Faith is pulled in many different ways in this new show
Faith and queerness may seem irreconcilable, but not for Untapped Award–winning theatre company Alpaqa. Jeezus! follows an adolescent Peruvian Catholic, also named Jesus, caught between his devotion to God and an inconveniently erotic attraction to Jesus Christ. With his first Holy Communion looming, he is wracked with psyche crushing guilt for his immortal soul, the pressure intensified by a deeply homophobic father whose strait-laced piety is bolstered by Peruvian President Fujimori’s dictatorial regime.

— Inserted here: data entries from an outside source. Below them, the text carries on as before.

Lemma drop_duplicates_incl : forall seen l x,
  In x (drop_duplicates_first ustr_eqb key seen l) -> In x l.
Proof.
  intros seen l. revert seen. induction l as [|y l IH]; intros seen x; simpl; [tauto|].
  destruct (existsb (ustr_eqb (key y)) seen); [eauto|].
  intros [<-|Hx]; [left; reflexivity|right; eauto].
Qed.

End DropDuplicates.

Lemma dict_set_fresh {V} : forall (d : dict V) k v,
  ~ In k (map fst d) -> dict_set d k v = d ++ [(k, v)].
Proof.
  induction d as [|[k0 v0] d IH]; intros k v Hk; simpl; [reflexivity|].
  simpl in Hk. destruct (ustr_eqb k0 k) eqn:E.
  - apply ustr_eqb_eq in E. tauto.
  - rewrite IH by tauto. reflexivity.
Qed.

Lemma fold_dict_set_fresh {V} : forall (kvs : list (ustr * V)) d,
  NoDup (map fst (d ++ kvs)) ->
  fold_left (fun d kv => dict_set d (fst kv) (snd kv)) kvs d = d ++ kvs.
Proof.
  induction kvs as [|[k v] kvs IH]; intros d Hnd; simpl; [symmetry; apply app_nil_r|].
  rewrite map_app in Hnd. simpl in Hnd.
  rewrite dict_set_fresh.
  - rewrite IH; [rewrite <- app_assoc; reflexivity|].
    rewrite <- app_assoc, map_app. exact Hnd.
  - intros Hin. apply (NoDup_remove_2 _ _ _ Hnd). apply in_or_app. left. exact Hin.
Qed.

(** With distinct keys, [dict(zip(keys, values))] keeps every pair in order. *)
Lemma dict_of_nodup {V} : forall (kvs : list (ustr * V)),
  NoDup (map fst kvs) -> dict_of kvs = kvs.
Proof. intros kvs H. apply (fold_dict_set_fresh kvs []). exact H. Qed.

Lemma dict_get_find {V} : forall (d : dict V) k,
  dict_get d k = option_map snd (find (fun kv => ustr_eqb (fst kv) k) d).
Proof.
  induction d as [|[k0 v0] d IH]; intros k; simpl; [reflexivity|].
  destruct (ustr_eqb k0 k); [reflexivity|apply IH].
Qed.

Lemma find_key_none {V} : forall (l : list (ustr * V)) k,
  find (fun p => ustr_eqb (fst p) k) l = None <-> ~ In k (map fst l).
Proof.
  induction l as [|[k0 v0] l IH]; intros k; simpl; [tauto|].
  destruct (ustr_eqb k0 k) eqn:E.
  - apply ustr_eqb_eq in E. split; [discriminate|tauto].
  - apply ustr_eqb_neq in E. rewrite IH. tauto.
Qed.

Section EmailMap.
Context {UC : UnicodeCase}.

Lemma email_map_of_unfold : forall dfm cg ce,
  let kept := filter (fun p => negb (ustr_eqb (fst p) [])) (contact_pairs cg ce dfm) in
  let dedup := drop_duplicates_first ustr_eqb (fun t => fst (fst t)) []
                 (stable_sort gpn_blank_le
                    (map (fun p => (fst p, snd p, ustr_eqb (snd p) [])) kept)) in
  email_map_of dfm cg ce = map fst dedup /\
  NoDup (map fst (email_map_of dfm cg ce)).
Proof.
  intros dfm cg ce kept dedup.
  assert (Hnd : NoDup (map fst (map fst dedup))).
  { rewrite map_map. apply drop_duplicates_nodup. }
  assert (Heq : email_map_of dfm cg ce = map fst dedup).
  { unfold email_map_of. apply dict_of_nodup. exact Hnd. }
  split; [exact Heq|]. rewrite Heq. exact Hnd.
Qed.

Lemma email_map_of_get : forall dfm cg ce k,
  dict_get (email_map_of dfm cg ce) k =
  let kept := filter (fun p => negb (ustr_eqb (fst p) [])) (contact_pairs cg ce dfm) in
  let l := map (fun p => (fst p, snd p, ustr_eqb (snd p) [])) kept in
  option_map (fun t => snd (fst t))
    (match find (fun t => ustr_eqb (fst (fst t)) k && negb (snd t)) l with
     | Some t => Some t
     | None => find (fun t => ustr_eqb (fst (fst t)) k) l
     end).
Proof.
  intros dfm cg ce k. destruct (email_map_of_unfold dfm cg ce) as [Heq _].
  rewrite Heq, dict_get_find, find_map. simpl.
  rewrite drop_duplicates_find by reflexivity.
  rewrite find_stable_sort_gpn_blank.
  destruct (find _ _) as [t|]; [reflexivity|].
  destruct (find _ _) as [t|]; reflexivity.
Qed.
Lemma mapM_lookup {A B} (f : A -> outcome B) (l : list A) (ys : list B)
    (i : nat) (y : B) :
  mapM f l = Return ys -> ys !! i = Some y ->
  exists x, l !! i = Some x /\ f x = Return y.
Proof.
  revert ys i. induction l as [|x l IH]; intros ys i; simpl.
  - intros [= <-]. by rewrite lookup_nil.
  - intros Hm. apply bind_Return_inv in Hm as (y0 & Hy0 & Hm).
    apply bind_Return_inv in Hm as (ys0 & Hys0 & [= <-]).
    destruct i as [|i]; simpl.
    + intros [= <-]. eauto.
    + intros Hi. eapply IH; eauto.
Qed.

Lemma list_getitem_Return {A} (l : list A) (i : nat) (x : A) :
  list_getitem l i = Return x -> l !! i = Some x.
Proof. unfold list_getitem. by destruct (l !! i); intros [= ->]. Qed.

Example embedding_based_augment_sample :
  embedding_based_augment Sample.full_world (lit "b") [lit "a"; lit "d"]
    (Some Sample.parity_encoder) = Some (lit "d") /\
  embedding_based_augment Sample.full_world (lit "b") [lit "a"; lit "b"]
    (Some Sample.parity_encoder) = None /\
  embedding_based_augment Sample.full_world (lit "b") [lit "a"; lit "c"]
    (Some Sample.parity_encoder) = None /\
  embedding_based_augment Sample.full_world (lit "b") []
    (Some Sample.parity_encoder) = None /\
  embedding_based_augment Sample.full_world (lit "b") [lit "d"] None = None.
Proof. by vm_compute. Qed.

(** C6. [embedding_based_augment] never raises.  When it returns a text,
    that text is an element of the pool, its cosine similarity to the
    source text (as the code computes it from the two embeddings) is at
    least EMBEDDING_AUGMENT_SIM_THRESHOLD, and it differs from the source
    text; in every other case the result is None. *)
Theorem embedding_based_augment_accepts (w : World) (text : pystr)
    (pool_texts : list pystr) (model : option Encoder) (t : pystr) :
  embedding_based_augment w text pool_texts model = Some t ->
  exists (n : Numpy) (base_emb row : list float) (idx : nat) (s : float),
    SENTECE_EMBEDDINGS_AVAILABLE w = true /\ np w = Some n /\
    pool_texts !! idx = Some t /\
    call_encode model text = Return base_emb /\
    call_encode model t = Return row /\
    cosine_row n base_emb row = Return s /\
    (EMBEDDING_AUGMENT_SIM_THRESHOLD <= s)%Q /\
    t <> text.
Proof.
  unfold embedding_based_augment.
  destruct (SENTECE_EMBEDDINGS_AVAILABLE w); [|discriminate].
  destruct (np w) as [n|]; [|discriminate].
  destruct (embedding_based_augment_body n text pool_texts model)
    as [r|e] eqn:Hbody; [|discriminate].
  intros ->. unfold embedding_based_augment_body in Hbody.
  apply bind_Return_inv in Hbody as (base_emb & Hbase & Hbody).
  apply bind_Return_inv in Hbody as (pool_embs & Hpool & Hbody).
  apply bind_Return_inv in Hbody as (sims & Hsims & Hbody).
  apply bind_Return_inv in Hbody as (idx & _ & Hbody).
  apply bind_Return_inv in Hbody as (s & Hs & Hbody).
  destruct (Qle_bool EMBEDDING_AUGMENT_SIM_THRESHOLD s) eqn:Hth;
    [|discriminate].
  apply bind_Return_inv in Hbody as (t' & Ht' & Hbody).
  destruct (bool_decide (t' <> text)) eqn:Hne; [|discriminate].
  injection Hbody as ->.
  apply list_getitem_Return in Hs, Ht'.
  destruct (mapM_lookup _ _ _ _ _ Hsims Hs) as (row & Hrow & Hcos).
  destruct (mapM_lookup _ _ _ _ _ Hpool Hrow) as (t'' & Ht'' & Henc).
  assert (t'' = t) as -> by congruence.
  exists n, base_emb, row, idx, s.
  repeat split; try done.
  - by apply Qle_bool_iff.
  - by apply bool_decide_eq_true in Hne.
Qed.
Lemma _skip_all_migrations_state_witness :
  fst (_skip_all_migrations env_two_foo world_foo_done) = Ok tt /\
  sys (snd (_skip_all_migrations env_two_foo world_foo_done))
  = sys world_foo_done /\
  forall k,
    tools_migrations_state
      (snd (_skip_all_migrations env_two_foo world_foo_done)) !! k
    = if decide (k ∈ map id_ [plain "0001_foo" "foo" 1 "done";
                              plain "0002_foo" "foo" 2 "pending"])
      then Some "skipped" else None.
Proof.
  apply (_skip_all_migrations_state env_two_foo world_foo_done
           (snd (_get_migrations_list env_two_foo world_foo_done))).
  vm_compute. reflexivity.
Defined.

(** X13: after [_skip_all_migrations] nothing is pending: the listing of
    the pending migrations is empty, and a run without targets reports
    that there is nothing to do and leaves the machine and the state
    file as they are. *)
Theorem _skip_all_migrations_then_run (env : Env) (auto accept : bool)
  (w w2 : World) :
  _skip_all_migrations env w = (Ok tt, w2) ->
  exists evs,
    tools_migrations_list env true false w2 = (Ok [], add_log evs w2) /\
    tools_migrations_run env [] false auto false accept w2
    = (Ok tt, add_log (evs ++ [nothing_to_do]) w2).
Proof.
  unfold _skip_all_migrations, bind.
  destruct (_get_migrations_list env w) as [[all|e] w1] eqn:Hlist;
    [|discriminate].
  intros [= Hw2].
  destruct (_get_migrations_list_any_world _ _ _ _ Hlist) as (evs & -> & Hany).
  exists evs.
  assert (tools_migrations_state w2
          = foldl (fun new_states migration =>
                     <[id_ migration := "skipped"]> new_states)
              (∅ : gmap string string) all) as Hst
    by (by rewrite <- Hw2).
  assert (Forall (fun m => is_pending (state m) = false)
            (map (restate (tools_migrations_state w2)) all)) as Hnone.
  { apply Forall_forall. intros m1 Hm1.
    apply list_elem_of_fmap in Hm1 as (m & -> & Hm). simpl.
    rewrite Hst, foldl_skipped.
    rewrite decide_True; [done|]. apply list_elem_of_fmap. eauto. }
  split.
  - unfold tools_migrations_list, bind. simpl. rewrite (Hany w2).
    unfold ret. f_equal. f_equal.
    induction Hnone as [|m l Hm _ IH]; [done|]. simpl.
    rewrite filter_cons. case_decide as Hp; [|done].
    unfold to_info in Hp. simpl in Hp. congruence.
  - unfold tools_migrations_run, bind. rewrite (Hany w2).
    replace (Nat.ltb 1 (b2n auto + b2n false + b2n false)) with false
      by by destruct auto.
    unfold lift. simpl select_targets. rewrite indices_where_none by done.
    unfold emit, ret, add_log, nothing_to_do. simpl.
    by rewrite <- app_assoc.
Qed.
(** * gphoto2go: a shallow embedding of the camera session layer

    The development follows [gphoto2go.go].  Native (cgo) calls are modelled
    by the values they hand back and by a log of the calls that release
    native memory; Go's [uint64] arithmetic is written on [Z] with its
    wrap-around; a Go [nil] error is [None]; a run-time panic (an index out
    of range) is the [None] of an [option] result. *)

From Stdlib Require Import ZArith Lia String Ascii Strings.Byte.
From stdpp Require Import base option list strings gmap.

Local Open Scope Z_scope.

(** ** Machine integers *)

(** [uint64(z)]: the value of [z] in 64-bit unsigned arithmetic. *)
Definition uint64 (z : Z) : Z := z mod 2 ^ 64.

(** [int(z)] on a 64-bit platform: the two's complement reading of [z]. *)
Definition int (z : Z) : Z := (z + 2 ^ 63) mod 2 ^ 64 - 2 ^ 63.

(** The largest length a Go slice can have. *)
Definition max_int : Z := 2 ^ 63 - 1.

(** [len(p)] of a slice, as a Go [int]. *)
Definition len {A} (p : list A) : Z := Z.of_nat (length p).

(** ** Errors *)

(** The error values the package returns: [io.ErrClosedPipe], [io.EOF] and
    the result of [fmt.Errorf]. *)
Inductive error : Type :=
  | ErrClosedPipe
  | EOF
  | Errorf (msg : string).

(** [func cameraResultToError(err C.int) error]; [gp_result_as_string] is
    the native library's text for a result code. *)
Definition cameraResultToError (gp_result_as_string : Z -> string) (err : Z)
    : option error :=
  if negb (err =? 0) then Some (Errorf (gp_result_as_string err)) else None.

(** ** Native memory management calls *)

(** Handles of native objects. *)
Definition handle : Type := nat.
(** * Prompt templating and batched dispatch: a shallow embedding

    The development follows the two source files.

    - [src/prompt.py]: [PromptFactory] (string assembly controlled by the
      marker characters [c], [f], [p], [r] of a settings string) and
      [PromptCollector] (accumulation over a Cartesian product, export as a
      table).
    - [src/aquery.py]: [AsyncBatchLLMClient] (requests sent batch by batch,
      with a pause between batches).

    Python values are modelled as follows.  A [str] is a sequence of code
    points, so a character is a number and a string a list of them; the
    literals of the source are written with [lit].  An [int] is a [Z], except
    for the indices produced by [enumerate], which are naturals.  A list that
    is mutated in place ([prompt], [_prompts], [_ingredients], [results]) is
    passed through the functions that change it.  Arguments annotated
    [Optional[str]] are taken to be strings: the code does not handle [None]. *)

From Stdlib Require Import Ascii String.
From Stdlib Require Import List ZArith NArith Bool Lia Arith.
Import ListNotations.

Set Implicit Arguments.

(** ** Python strings *)

Definition pychar := N.
Definition pystr := list pychar.

(** A source literal, character by character. *)
Definition lit (s : string) : pystr := map N_of_ascii (list_ascii_of_string s).

(** The double quote (code point 34), escaped inside the literals of the
    source. *)
Definition dquote : pystr := [34%N].

(** The newline (code point 10), the escape [\n] of the source. *)
Definition nl : pystr := [10%N].

Definition pychar_eqb (a b : pychar) : bool := N.eqb a b.

(** [s.startswith(sub)] *)
Fixpoint starts_with (sub s : pystr) : bool :=
  match sub, s with
  | [], _ => true
  | _ :: _, [] => false
  | a :: sub', b :: s' => pychar_eqb a b && starts_with sub' s'
  end.
(** The loop returns when its last complete frame's silenced bytes lie
    inside the slice. *)
Lemma zeroFrames_fits isLeft n i p :
  0 <= i ->
  (i + 8 <= n ->
   i + 8 * ((n - i) / 8) + offset isLeft < Z.of_nat (length (data p)) + 5) ->
  exists q, zeroFrames isLeft n i p = Returned q.
Proof.
  funelim (zeroFrames isLeft n i p); intros Hi Hfit.
  all: repeat match goal with E : decide _ = _ |- _ => clear E end.
  - eauto.
  - match goal with
    | IH : _ -> _ -> exists q, _ |- _ => apply IH; [lia|]
    end.
    match goal with
    | E : silence _ _ _ = Returned _ |- _ =>
      apply silence_Returned in E; destruct E as (_ & _ & Hlen & _)
    end.
    rewrite Hlen. intros Hmore. specialize (Hfit l).
    pose proof (div8_step (n - i) ltac:(lia)) as Hstep.
    replace (n - i - 8) with (n - (i + 8)) in Hstep by lia.
    lia.
  - exfalso. specialize (Hfit l).
    pose proof (div8_pos (n - i) ltac:(lia)).
    match goal with
    | E : silence ?b _ _ = _ |- _ =>
      destruct (silence_in_range b i p) as [q Hq];
        [unfold offset in *; destruct b; lia ..|congruence]
    end.
  - exfalso. eapply silence_not_Fatal. eassumption.
Qed.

Instead of turning away from religion, Jesus turns to Catholicism for guidance, only to be answered in person by the actual Christ, crown of thorns perched jauntily above a sparkling gold loincloth, who professes his own love and hatches a plan for the two to run away together.
It’s a set-up that promises unaltered blasphemous satire, but writer Sergio Antonio Maggiolo sidesteps the easy route: Jeezus! is not about renouncing faith, but about finding a way to reconcile it with queer love.
Crucially, Jeezus! refuses to sneer at the solace and community that religion can offer. There is a heartfelt reverence to Catholicism, explored through the quiet faith of Jesus’ mother, who finds comfort in its rituals. Yet Maggiolo’s book also revels in Catholicism’s absurdities, caricatures of sanctimonious monks, sly pot-shots at the Church’s sexual repression, balancing irreverence with affection.
The score, co-created with Guido García Lueches, fizzes with variety, shifting from Lloyd Webber-esque ballads to Peruvian folk melodies. Both Maggiolo and García Lueches bring infectious energy, with García Lueches multi-rolling across an array of characters. Under Laura Killeen’s direction, the production crackles with electricity, the pace never flagging.
Jeezus! wears its silliness proudly, but beneath the camp flourishes lies something altogether more sincere. Heresy was never so heartfelt. Let’s hope for a London transfer (or a second coming).